- _EXERCISE INPUT_
+ + + +
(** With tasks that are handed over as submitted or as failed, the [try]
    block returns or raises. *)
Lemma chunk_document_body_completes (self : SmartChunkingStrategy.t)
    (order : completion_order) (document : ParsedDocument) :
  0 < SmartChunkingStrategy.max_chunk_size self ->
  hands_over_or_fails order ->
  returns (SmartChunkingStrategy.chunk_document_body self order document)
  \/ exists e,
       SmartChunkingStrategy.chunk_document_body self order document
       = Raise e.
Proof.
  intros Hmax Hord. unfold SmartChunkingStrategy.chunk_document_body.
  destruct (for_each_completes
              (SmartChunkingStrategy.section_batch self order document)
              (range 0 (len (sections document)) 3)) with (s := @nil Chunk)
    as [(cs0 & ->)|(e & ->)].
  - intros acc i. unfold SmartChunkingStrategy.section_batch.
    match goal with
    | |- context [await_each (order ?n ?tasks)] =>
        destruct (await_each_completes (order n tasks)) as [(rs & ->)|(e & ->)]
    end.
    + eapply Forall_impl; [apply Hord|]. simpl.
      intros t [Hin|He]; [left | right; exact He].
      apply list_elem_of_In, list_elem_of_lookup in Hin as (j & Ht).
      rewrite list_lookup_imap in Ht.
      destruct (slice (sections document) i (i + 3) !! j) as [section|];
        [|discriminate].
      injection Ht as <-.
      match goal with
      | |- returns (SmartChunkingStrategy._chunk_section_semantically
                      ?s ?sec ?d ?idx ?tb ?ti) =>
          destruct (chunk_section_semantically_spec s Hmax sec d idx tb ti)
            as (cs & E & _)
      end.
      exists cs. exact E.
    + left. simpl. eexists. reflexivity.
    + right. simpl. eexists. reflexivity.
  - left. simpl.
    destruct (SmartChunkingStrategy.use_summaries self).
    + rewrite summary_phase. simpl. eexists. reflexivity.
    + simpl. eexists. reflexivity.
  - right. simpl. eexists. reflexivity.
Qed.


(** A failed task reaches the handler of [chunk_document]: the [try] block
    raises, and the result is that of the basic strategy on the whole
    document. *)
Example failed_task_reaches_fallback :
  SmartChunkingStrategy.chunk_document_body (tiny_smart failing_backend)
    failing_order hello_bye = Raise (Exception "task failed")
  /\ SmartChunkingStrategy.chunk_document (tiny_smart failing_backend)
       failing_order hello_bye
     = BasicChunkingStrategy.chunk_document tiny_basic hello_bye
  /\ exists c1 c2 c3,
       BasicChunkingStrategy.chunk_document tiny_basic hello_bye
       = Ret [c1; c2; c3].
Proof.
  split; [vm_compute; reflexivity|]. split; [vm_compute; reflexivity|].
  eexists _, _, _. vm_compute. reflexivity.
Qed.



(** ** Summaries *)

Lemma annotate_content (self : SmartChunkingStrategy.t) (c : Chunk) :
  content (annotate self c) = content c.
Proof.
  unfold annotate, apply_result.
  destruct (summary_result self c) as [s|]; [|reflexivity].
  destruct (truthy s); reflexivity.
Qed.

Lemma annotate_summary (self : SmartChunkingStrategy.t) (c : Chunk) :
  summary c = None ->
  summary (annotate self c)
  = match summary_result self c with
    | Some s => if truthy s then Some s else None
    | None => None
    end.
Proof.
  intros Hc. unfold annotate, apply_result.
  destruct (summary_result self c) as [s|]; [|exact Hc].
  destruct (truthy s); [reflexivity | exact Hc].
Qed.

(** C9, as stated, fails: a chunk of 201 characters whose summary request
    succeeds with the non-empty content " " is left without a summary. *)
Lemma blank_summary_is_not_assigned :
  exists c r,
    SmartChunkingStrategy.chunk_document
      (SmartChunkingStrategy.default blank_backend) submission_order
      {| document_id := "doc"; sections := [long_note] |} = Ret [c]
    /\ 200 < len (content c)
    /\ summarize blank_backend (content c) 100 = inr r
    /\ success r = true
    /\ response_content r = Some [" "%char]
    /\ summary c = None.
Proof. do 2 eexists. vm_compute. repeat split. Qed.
+ + + +
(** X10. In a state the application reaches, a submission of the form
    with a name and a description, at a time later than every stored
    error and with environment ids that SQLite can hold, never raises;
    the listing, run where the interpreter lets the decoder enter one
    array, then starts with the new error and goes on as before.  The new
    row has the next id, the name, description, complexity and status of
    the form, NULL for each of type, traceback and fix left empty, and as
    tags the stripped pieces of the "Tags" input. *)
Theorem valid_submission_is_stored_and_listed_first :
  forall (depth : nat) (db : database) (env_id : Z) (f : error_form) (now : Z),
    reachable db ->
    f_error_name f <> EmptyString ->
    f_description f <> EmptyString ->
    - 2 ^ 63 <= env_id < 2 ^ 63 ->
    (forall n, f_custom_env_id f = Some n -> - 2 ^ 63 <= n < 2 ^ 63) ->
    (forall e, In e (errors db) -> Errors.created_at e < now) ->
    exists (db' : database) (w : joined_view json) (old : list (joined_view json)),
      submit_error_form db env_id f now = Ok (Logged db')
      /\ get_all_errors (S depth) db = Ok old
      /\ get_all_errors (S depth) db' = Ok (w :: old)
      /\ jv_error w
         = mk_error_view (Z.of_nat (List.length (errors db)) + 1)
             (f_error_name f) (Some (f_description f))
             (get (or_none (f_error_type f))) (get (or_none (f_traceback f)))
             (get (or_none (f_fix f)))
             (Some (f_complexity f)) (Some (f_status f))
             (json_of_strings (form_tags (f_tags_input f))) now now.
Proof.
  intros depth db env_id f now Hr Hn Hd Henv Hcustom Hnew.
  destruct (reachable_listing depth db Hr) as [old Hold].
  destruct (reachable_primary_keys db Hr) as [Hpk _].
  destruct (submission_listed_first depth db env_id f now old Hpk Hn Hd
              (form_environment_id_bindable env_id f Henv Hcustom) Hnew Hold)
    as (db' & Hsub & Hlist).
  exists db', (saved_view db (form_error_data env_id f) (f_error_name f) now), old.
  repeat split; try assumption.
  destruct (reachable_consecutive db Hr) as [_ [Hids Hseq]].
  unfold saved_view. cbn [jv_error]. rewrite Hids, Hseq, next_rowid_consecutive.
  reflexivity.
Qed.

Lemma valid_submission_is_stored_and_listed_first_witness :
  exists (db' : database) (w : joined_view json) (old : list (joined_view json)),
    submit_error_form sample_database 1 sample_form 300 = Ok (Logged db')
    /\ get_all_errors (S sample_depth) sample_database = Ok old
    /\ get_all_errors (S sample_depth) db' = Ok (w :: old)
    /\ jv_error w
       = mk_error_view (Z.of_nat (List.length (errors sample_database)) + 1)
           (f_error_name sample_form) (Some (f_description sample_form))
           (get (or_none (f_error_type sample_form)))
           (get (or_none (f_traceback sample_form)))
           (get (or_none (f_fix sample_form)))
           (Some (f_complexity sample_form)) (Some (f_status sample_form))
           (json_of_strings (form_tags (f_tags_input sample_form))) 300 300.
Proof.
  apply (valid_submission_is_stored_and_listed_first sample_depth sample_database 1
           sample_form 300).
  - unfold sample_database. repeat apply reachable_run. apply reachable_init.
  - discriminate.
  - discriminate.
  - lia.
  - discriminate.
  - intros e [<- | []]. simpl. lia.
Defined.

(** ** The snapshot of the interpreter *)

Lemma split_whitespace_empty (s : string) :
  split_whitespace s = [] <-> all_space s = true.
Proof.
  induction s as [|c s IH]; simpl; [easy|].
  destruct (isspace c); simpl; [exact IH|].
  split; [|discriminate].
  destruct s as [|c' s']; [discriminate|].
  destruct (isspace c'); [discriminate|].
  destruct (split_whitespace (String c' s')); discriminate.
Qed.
+ + + +
- _TASK ITEM_
How many lines in the listing contain the word "sections"? Answer with the count and nothing else.

- _RESPONSE FOR THIS EXERCISE_
3